Wherever a line of the data contains "functions", copy that line.

[Saved entries]
★ ★ ★ ★
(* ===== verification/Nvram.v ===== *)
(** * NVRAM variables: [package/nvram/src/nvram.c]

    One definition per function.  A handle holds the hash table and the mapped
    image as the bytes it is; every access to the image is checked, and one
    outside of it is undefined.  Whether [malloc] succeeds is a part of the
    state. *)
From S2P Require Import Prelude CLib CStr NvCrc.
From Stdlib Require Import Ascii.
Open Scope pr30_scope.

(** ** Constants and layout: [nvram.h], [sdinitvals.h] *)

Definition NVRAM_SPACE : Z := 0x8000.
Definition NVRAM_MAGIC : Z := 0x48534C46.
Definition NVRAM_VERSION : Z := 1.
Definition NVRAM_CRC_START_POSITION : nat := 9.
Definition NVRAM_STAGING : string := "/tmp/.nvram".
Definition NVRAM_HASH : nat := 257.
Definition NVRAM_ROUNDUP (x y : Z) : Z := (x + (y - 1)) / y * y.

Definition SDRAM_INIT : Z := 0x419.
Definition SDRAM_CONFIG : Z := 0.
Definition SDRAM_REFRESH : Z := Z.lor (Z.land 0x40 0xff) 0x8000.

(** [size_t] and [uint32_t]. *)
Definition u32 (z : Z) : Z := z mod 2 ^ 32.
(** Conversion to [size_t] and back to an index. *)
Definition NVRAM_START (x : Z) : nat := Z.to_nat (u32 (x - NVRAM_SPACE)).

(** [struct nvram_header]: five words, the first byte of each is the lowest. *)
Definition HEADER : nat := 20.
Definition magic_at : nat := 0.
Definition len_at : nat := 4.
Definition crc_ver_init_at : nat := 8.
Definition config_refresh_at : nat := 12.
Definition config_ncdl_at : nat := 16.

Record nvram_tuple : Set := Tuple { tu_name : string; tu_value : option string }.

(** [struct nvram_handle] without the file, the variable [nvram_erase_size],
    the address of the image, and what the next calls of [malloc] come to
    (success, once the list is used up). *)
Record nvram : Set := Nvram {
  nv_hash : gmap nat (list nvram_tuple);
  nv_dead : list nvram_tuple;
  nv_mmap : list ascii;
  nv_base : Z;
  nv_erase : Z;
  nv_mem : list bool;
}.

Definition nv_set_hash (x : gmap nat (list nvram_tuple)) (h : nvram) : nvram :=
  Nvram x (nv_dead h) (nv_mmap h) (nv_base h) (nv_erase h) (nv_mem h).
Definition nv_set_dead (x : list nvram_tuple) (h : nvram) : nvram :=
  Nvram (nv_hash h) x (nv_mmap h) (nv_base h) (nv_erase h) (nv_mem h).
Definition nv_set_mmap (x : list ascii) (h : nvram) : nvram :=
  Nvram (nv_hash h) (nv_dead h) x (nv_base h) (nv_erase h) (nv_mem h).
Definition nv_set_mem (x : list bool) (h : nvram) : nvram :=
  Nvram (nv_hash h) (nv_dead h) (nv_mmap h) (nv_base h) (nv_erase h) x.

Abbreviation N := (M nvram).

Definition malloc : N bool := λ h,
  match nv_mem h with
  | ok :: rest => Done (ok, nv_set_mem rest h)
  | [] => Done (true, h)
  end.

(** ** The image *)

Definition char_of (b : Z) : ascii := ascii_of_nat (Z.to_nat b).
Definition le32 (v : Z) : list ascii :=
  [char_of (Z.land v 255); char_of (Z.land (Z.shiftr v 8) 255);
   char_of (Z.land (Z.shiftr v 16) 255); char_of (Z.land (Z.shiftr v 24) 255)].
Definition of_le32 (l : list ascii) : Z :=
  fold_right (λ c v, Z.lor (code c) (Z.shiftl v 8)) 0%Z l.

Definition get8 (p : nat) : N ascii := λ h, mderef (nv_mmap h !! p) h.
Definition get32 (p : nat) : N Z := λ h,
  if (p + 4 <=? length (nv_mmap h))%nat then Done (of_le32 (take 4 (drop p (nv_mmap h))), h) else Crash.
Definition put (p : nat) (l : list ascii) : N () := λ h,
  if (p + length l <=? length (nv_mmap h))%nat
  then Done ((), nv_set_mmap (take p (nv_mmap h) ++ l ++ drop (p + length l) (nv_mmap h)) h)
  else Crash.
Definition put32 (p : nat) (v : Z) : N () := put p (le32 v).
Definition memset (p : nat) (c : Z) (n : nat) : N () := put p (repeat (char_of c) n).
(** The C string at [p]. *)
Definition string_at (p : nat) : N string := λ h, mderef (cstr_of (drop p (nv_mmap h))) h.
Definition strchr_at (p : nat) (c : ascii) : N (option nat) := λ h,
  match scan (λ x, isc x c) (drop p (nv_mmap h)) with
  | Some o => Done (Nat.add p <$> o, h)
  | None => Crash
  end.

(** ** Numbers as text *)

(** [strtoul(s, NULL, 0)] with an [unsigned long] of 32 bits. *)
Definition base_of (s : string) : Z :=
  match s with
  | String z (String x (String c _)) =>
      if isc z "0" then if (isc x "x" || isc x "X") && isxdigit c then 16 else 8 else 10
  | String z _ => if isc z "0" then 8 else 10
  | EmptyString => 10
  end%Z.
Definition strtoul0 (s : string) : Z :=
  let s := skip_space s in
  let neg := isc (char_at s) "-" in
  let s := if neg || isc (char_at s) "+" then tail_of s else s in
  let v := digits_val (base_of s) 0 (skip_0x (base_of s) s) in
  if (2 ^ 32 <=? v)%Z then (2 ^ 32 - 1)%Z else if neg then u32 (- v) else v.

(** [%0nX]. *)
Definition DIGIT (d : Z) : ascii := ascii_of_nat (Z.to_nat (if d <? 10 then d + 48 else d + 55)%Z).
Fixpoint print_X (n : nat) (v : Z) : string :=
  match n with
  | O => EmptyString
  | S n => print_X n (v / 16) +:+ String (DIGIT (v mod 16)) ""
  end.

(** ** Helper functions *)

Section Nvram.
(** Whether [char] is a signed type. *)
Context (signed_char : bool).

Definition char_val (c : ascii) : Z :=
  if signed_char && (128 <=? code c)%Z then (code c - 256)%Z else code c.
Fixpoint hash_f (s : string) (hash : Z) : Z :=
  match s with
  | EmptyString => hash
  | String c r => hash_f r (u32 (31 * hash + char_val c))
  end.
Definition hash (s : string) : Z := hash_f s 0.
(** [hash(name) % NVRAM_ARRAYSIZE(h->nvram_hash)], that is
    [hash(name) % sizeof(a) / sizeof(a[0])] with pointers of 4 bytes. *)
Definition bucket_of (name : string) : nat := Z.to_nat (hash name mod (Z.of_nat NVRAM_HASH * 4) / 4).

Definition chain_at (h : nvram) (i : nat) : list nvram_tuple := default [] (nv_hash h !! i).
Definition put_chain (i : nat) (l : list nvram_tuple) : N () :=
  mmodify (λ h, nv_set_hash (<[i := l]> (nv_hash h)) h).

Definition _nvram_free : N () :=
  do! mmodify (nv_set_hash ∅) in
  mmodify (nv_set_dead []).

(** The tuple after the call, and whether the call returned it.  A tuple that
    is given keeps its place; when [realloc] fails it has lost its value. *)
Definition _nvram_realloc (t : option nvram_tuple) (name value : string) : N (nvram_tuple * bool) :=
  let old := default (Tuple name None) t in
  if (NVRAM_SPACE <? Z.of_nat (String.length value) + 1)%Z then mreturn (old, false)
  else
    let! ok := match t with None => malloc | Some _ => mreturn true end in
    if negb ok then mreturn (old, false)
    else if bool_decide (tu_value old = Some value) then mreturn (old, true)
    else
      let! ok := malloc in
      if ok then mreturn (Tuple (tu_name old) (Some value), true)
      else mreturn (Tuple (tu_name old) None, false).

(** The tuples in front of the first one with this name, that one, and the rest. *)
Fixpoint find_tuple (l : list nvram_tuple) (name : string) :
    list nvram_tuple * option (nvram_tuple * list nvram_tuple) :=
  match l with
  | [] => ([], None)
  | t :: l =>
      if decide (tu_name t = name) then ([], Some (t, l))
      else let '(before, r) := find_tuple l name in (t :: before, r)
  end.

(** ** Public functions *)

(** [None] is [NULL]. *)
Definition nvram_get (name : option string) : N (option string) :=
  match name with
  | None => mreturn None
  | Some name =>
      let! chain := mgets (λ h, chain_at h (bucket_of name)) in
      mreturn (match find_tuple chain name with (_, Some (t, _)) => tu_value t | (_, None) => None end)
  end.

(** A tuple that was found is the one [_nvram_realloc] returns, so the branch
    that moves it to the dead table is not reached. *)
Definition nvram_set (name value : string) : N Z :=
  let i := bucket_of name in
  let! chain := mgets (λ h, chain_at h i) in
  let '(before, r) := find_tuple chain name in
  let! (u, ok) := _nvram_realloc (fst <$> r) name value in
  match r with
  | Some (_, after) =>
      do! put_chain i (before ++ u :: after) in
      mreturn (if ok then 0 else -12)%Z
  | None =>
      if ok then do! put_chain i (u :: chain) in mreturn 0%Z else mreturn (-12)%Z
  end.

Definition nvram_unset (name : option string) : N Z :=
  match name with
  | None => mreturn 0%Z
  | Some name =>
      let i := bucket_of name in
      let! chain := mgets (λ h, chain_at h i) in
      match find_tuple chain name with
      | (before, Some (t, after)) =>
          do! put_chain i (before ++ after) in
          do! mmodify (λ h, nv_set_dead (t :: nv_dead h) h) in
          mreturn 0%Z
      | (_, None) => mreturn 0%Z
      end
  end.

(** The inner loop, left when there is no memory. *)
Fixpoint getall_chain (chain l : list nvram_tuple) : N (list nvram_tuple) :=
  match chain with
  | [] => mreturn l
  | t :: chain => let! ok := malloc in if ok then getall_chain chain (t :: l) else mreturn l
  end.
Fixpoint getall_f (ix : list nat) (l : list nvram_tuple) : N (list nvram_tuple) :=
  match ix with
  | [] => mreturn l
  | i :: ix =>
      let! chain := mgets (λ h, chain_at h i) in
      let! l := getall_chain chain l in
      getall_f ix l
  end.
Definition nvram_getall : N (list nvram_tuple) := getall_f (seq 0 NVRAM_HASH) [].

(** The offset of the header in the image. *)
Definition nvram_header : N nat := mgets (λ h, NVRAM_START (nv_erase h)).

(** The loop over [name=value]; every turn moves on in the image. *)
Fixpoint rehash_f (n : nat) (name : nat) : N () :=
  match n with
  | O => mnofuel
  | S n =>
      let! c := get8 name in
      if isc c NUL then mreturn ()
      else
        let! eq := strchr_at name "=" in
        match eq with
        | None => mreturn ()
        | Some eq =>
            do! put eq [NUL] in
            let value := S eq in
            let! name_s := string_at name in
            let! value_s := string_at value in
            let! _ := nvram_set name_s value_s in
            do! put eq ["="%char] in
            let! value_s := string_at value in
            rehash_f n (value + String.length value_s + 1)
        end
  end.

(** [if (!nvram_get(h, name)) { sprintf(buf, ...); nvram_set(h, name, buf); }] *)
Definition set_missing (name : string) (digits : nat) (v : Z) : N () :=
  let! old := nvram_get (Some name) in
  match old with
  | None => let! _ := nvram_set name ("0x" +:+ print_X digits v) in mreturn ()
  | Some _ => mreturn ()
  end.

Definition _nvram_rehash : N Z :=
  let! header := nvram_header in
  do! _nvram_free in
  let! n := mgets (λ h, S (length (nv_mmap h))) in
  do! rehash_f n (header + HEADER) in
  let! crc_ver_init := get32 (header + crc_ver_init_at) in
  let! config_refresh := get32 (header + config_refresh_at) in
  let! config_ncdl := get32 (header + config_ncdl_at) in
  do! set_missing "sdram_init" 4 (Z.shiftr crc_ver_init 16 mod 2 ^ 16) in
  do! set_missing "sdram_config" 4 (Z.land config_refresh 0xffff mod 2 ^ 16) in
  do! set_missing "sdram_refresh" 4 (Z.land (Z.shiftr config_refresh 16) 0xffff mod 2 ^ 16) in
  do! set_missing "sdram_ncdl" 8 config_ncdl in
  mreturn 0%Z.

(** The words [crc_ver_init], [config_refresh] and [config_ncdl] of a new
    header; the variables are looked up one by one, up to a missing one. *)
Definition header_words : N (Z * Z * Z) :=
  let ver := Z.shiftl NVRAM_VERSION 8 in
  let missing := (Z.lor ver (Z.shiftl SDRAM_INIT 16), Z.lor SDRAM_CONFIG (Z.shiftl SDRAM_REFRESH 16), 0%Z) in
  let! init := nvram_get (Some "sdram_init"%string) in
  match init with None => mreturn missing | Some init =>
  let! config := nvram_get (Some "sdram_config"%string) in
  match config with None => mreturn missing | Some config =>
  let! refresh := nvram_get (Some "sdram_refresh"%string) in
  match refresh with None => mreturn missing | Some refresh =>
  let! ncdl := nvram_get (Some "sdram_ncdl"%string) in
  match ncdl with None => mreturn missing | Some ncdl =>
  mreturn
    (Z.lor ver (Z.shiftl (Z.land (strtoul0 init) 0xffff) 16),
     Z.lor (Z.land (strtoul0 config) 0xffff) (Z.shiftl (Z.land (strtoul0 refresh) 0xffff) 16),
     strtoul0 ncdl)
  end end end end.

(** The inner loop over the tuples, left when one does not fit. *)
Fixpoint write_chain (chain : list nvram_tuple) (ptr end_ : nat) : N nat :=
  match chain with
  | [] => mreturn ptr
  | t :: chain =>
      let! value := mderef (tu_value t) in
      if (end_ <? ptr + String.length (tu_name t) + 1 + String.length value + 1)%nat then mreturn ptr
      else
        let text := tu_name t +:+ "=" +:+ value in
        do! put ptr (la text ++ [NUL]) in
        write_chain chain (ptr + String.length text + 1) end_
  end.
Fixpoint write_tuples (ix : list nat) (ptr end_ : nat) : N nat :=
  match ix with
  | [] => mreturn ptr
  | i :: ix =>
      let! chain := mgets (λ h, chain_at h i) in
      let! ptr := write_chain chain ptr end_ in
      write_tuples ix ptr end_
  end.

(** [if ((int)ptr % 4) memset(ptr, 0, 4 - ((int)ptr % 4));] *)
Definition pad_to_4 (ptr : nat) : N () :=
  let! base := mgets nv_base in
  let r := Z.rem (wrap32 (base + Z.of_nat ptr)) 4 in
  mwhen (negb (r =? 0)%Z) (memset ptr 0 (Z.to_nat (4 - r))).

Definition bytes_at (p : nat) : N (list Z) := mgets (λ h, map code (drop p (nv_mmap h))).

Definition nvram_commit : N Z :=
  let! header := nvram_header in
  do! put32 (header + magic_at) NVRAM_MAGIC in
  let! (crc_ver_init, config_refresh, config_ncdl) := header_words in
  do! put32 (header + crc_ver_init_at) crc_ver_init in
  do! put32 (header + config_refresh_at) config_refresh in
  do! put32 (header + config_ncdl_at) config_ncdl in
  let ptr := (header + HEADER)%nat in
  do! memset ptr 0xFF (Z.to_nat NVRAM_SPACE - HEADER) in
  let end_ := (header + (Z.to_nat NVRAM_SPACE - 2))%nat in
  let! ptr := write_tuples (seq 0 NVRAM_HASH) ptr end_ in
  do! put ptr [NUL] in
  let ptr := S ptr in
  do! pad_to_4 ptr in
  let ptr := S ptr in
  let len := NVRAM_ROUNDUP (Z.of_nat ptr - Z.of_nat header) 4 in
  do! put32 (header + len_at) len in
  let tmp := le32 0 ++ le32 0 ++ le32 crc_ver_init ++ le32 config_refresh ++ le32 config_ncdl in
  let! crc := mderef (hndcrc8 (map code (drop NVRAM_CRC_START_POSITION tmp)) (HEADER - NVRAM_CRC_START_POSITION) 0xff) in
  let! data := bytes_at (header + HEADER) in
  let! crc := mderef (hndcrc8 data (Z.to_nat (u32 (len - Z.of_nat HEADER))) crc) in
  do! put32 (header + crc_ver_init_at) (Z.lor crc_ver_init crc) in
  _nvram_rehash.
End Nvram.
★ ★ ★ ★
## Result
(** ** Helper functions *)
(** ** Public functions *)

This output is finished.